Em se tratando de ação de iniciativa privada os defeitos da procuração outorgada pelo querelante devem ser sanados dentro do prazo decadencial previsto no artigo 38 do Código de Processo Penal.


[1] GRINOVER, ADA PELLEGRINI,  e outros,  As nulidades no processo penal, São Paulo, Malheiros, 1997, pág. 18.

[2] OLIVEIRA, Eugênio Pacelli, Curso de Processo Penal, 10ª edição, Rio de Janeiro, Lumen Juris, pág. 669. 

[3] MARQUES, José Frederico Marques, Elementos de Direito Processual Penal, São Paulo, Forense, 1961, volume III, pág. 407.

[4] OLIVEIRA, Eugênio Pacceli, obra citada, pág. 684.

[5] MIRABETE, Júlio Fabbrini, obra citada, pág. 569.

[6] OLIVEIRA, Eugênio Pacceli, obra citada, pág. 681.

[7] OLIVEIRA, Eugênio Pacceli, Curso de Processo Penal, 4ª edição, Belo Horizonte, Del Rey, 2005.

[8] MIRABETE, Júlio Fabbrini, Processo Penal, 16ª edição, São Paulo, Atlas, 2004.

[9] MIRABETE, Júlio Fabbrini, obra citada.

[10] OLIVEIRA, Eugênio Pacceli, obra citada.

[11] NUCCI, Guilherme de Souza, Código de Processo Penal Comentado, São Paulo, Ed.

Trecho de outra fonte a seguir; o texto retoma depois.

(* ===== verification/XrayHealth.v ===== *)
(** * The health check recovers the core ([checkXrayHealth] of [src/backend/xray/jobs.go])

    Whatever made the core's API stop answering, the loop restarts the core
    within ten failed probes, and at the first one when its process is gone. *)

From S2P Require Import Prelude GoString Json Helper Messages NodeConfig Logger XrayLogs XrayAccount XrayInbound XrayApply XrayRender XrayCore XrayRun XrayLife.

#[local] Open Scope Z_scope.

Section Health.
Context `{UuidLib} `{Sha256} `{JsonText} {M K : Type} `{!Machine M}.
Context (marshal : Config → result string) (ρ : map_range) (cfg : @NodeConfig K).
Implicit Types (s : XS (M:=M)) (t : turn (M:=M)) (ts : list (turn (M:=M))).

(** The state the environment alone makes of [s] until the decision of the
    last of these turns. *)
Definition env_turn s t : XS := env_run (turn_during t) (env_run (turn_before t) s).
Definition env_turns ts s : XS := foldl env_turn s ts.

(** The probe failed, and not because the context was cancelled. *)
Definition failing t : Prop := match probe t with Ok _ => False | Err e => errors_Is e ContextCanceled = false end.

(** The goroutine keeps going. *)
Definition watching s : Prop := xr_cancelled s.1 = false ∧ restarting s.2.1.1 = false.

Lemma on_capture_restarting g (w : World (M:=M)) : restarting (on_capture g w).2.1.1 = restarting w.1.1.
Proof. destruct w as [[c f] m]. unfold on_capture. by destruct (g (core_logs c, f)) as [r [l f']]. Qed.

Lemma env_step_restarting (w : World (M:=M)) e : restarting (env_step w e).1.1 = restarting w.1.1.
Proof.
  destruct w as [[c f] m]. destruct e as [line|g|id err]; cbn [env_step]; [apply on_capture_restarting|done|].
  unfold handleProcessExit. destruct (stopping c || _); [done|]. apply (on_capture_restarting _ (c, f, m)).
Qed.

Lemma env_run_watching es s : watching s → watching (env_run es s).
Proof.
  destruct s as [x w]. intros [Hx Hw]. split; [exact Hx|]. cbn in *. revert w Hw.
  induction es as [|e es IH]; intros w Hw; [done|]. cbn. apply IH. by rewrite env_step_restarting.
Qed.

Lemma env_run_config es s : (env_run es s).1 = s.1.
Proof. by destruct s. Qed.

Lemma env_turns_config ts s : (env_turns ts s).1 = s.1.
Proof.
  revert s. induction ts as [|t ts IH]; intros s; [done|]. unfold env_turns in *. cbn [foldl].
  rewrite IH. unfold env_turn. by rewrite !env_run_config.
Qed.

Notation restart := (Xray_Restart marshal ρ cfg).
Notation health := (checkXrayHealth marshal ρ cfg).

(** A restart that works leaves the stored configuration served. *)
Lemma restart_serves s : is_ok (restart s).1 = true → serves marshal ρ (xr_config (restart s).2.1) (restart s).2.2.
Proof.
  destruct s as [x w]. unfold Xray_Restart, restartCoreWithConfig.
  pose proof (Core_Restart_serves marshal ρ (Debug cfg) (xr_config x) w) as Hr.
  destruct (Core_Restart marshal ρ (Debug cfg) (xr_config x, w)) as [[[]|e] [x' w']]; [|done].
  destruct Hr as [_ Hs]. intros _. by apply Hs.
Qed.

(** One failing turn: a restart, or one failure more. *)
Lemma failing_turn t ts failures s :
  watching s → failing t → is_ok (restart (env_turn s t)).1 = true →
  let due := negb (Core_Started (env_turn s t).2.1.1 (env_turn s t).2.2) || (maxFailures <=? failures + 1) in
  health (t :: ts) failures s =
    if due then health ts 0 (restart (env_turn s t)).2 else health ts (failures + 1) (env_turn s t).
Proof.
  intros Hw Hf Hok due. pose proof (env_run_watching (turn_before t) s Hw) as [Hx Hr]. cbn [checkXrayHealth].
  unfold health_begin, Core_Restarting. rewrite Hx, Hr. fold (env_turn s t). unfold failing in Hf.
  unfold health_decide. destruct (probe t) as [[]|e]; [done|]. rewrite Hf. subst due.
  assert (health_restart marshal ρ cfg (failures + 1) (env_turn s t) = (Ok (Some 0), (restart (env_turn s t)).2)) as Hrs.
  { unfold health_restart. by destruct (restart (env_turn s t)) as [[[]|e'] s']. }
  destruct (env_turn s t) as [x [[c f] m]] eqn:Hs. cbn [fst snd].
  destruct (negb (Core_Started c m)); [by rewrite Hrs|]. cbn [orb].
  destruct (maxFailures <=? failures + 1); [by rewrite Hrs|done].
Qed.

Lemma health_recovers ts failures s :
  watching s → 0 ≤ failures → (1 ≤ length ts)%nat → 10 ≤ failures + Z.of_nat (length ts) → Forall failing ts →
  (∀ k, (k ≤ length ts)%nat → is_ok (restart (env_turns (take k ts) s)).1 = true) →
  ∃ k, (1 ≤ k ≤ length ts)%nat ∧
    health (take k ts) failures s = (Ok (Some 0), (restart (env_turns (take k ts) s)).2) ∧
    ∀ j, (1 ≤ j ≤ length ts)%nat →
      Core_Started (env_turns (take j ts) s).2.1.1 (env_turns (take j ts) s).2.2 = false → (k ≤ j)%nat.
Proof.
  revert failures s. induction ts as [|t ts IH]; intros failures s Hw Hn Hlen Hten Hall Hok; [cbn in Hlen; lia|].
  inversion_clear Hall as [|? ? Ht Hts].
  assert (is_ok (restart (env_turn s t)).1 = true) as Hok1 by (apply (Hok 1%nat); cbn; lia).
  pose proof (λ us, failing_turn t us failures s Hw Ht Hok1) as Hturn. cbn zeta in Hturn.
  destruct (negb _ || _) eqn:Hdue.
  - exists 1%nat. cbn [length]. split; [lia|]. split; [cbn [take firstn]; by rewrite Hturn|]. lia.
  - apply orb_false_iff in Hdue as [Hup Hmax]. apply negb_false_iff in Hup. apply Z.leb_gt in Hmax. unfold maxFailures in Hmax.
    cbn [length] in *. destruct (IH (failures + 1) (env_turn s t)) as (k & Hk & Hrun & Hfirst); try done; try lia.
    { unfold env_turn. by apply env_run_watching, env_run_watching. }
    { intros k Hk. apply (Hok (S k)). lia. }
    exists (S k). split; [lia|]. split; [cbn [take firstn]; rewrite Hturn; exact Hrun|].
    intros j Hj Hdead. destruct j as [|[|j]]; [lia| |].
    + change (Core_Started (env_turn s t).2.1.1 (env_turn s t).2.2 = false) in Hdead. by rewrite Hup in Hdead.
    + specialize (Hfirst (S j)). cbn [take firstn] in *. assert (k ≤ S j)%nat; [|lia]. apply Hfirst; [lia|exact Hdead].
Qed.
End Health.

(** ** Property *)

(** C24: a core that stops answering is restarted.  While the health check is
    not cancelled and nothing else restarts the core, and restarting works,
    ten turns whose probes fail (for a reason other than a cancelled context)
    are enough: at some turn the core is restarted and its process reads the
    stored configuration, with the failure count back at zero.  When the
    process is found gone the restart does not wait for ten failures. *)
Theorem health_check_recovers `{UuidLib} `{Sha256} `{JsonText} {M K : Type} `{!Machine M}
    (marshal : Config → result string) (ρ : map_range) (cfg : @NodeConfig K)
    (turns : list turn) (failures : Z) (s : XS (M:=M))
    (Hwatch : watching s) (Hcount : 0 ≤ failures) (Hten : length turns = 10%nat) (Hfail : Forall failing turns)
    (Hworks : ∀ k, (k ≤ 10)%nat → is_ok (Xray_Restart marshal ρ cfg (env_turns (take k turns) s)).1 = true) :
  ∃ k s', (1 ≤ k ≤ 10)%nat ∧ checkXrayHealth marshal ρ cfg (take k turns) failures s = (Ok (Some 0), s') ∧
    serves marshal ρ (xr_config s'.1) s'.2 ∧
    ∀ j, (1 ≤ j ≤ 10)%nat →
      Core_Started (env_turns (take j turns) s).2.1.1 (env_turns (take j turns) s).2.2 = false → (k ≤ j)%nat.
Proof.
  destruct (health_recovers marshal ρ cfg turns failures s) as (k & Hk & Hrun & Hfirst); rewrite ?Hten in *; try done; try lia.
  eexists k, _. split; [done|]. split; [exact Hrun|]. split; [|done].
  apply restart_serves, Hworks. lia.
Qed.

Revista dos Tribunais, 10ª edição, pa´g. 1053.

[12] RTJ 103/398-9 895, 105/745, 108/418,  entre outros.

[13] MIRABETE, Júlio Fabbrini, Processo Penal, São Paulo, Atlas, 1991, pág. 565.

[14] GRINOVER, Ada Pellegrini, obra citada, São Paulo, Malheiros, 1992, pág. 116.

[15] RJTJESP, 122/466.

[16] OLIVEIRA, Eugênio Paccelli, obra citada, pág. 678.

[17] RT 575/367.

[18] RTJ  79/436, RT 616/374 ,dentre outras decisões.

[19] Espínola Filho, Eduardo, Código de Processo Penal Brasileiro, volume II, pág. 291.

[20] FRANCO, Ary Azevedo, Código de Processo Penal, volume III, pág. 104 e 105.

[21] NORONHA, E.Magalhães, Curso de Direito Processual Penal, pág. 366.

[22] TORNAGHI, Hélio, Comentários ao Código de Processo Penal, volume I, tomo II, pág. 309.

[23] MARQUES, José Frederico, Elementos de Direito Processual Penal, volume II, pág. 160 a 161.

[24] ESPÍNOLA FILHO, Eduardo, obra citada,. Volume I, pág. 04, 45 e 195.

[25] GRINOVER, Ada Pellegrini e outros, obra citada, 8ª edição, RT, 2004, pág. 57 e 58.

[26] OLIVEIRA, Eugênio Paccelli, obra citada, pág. 679.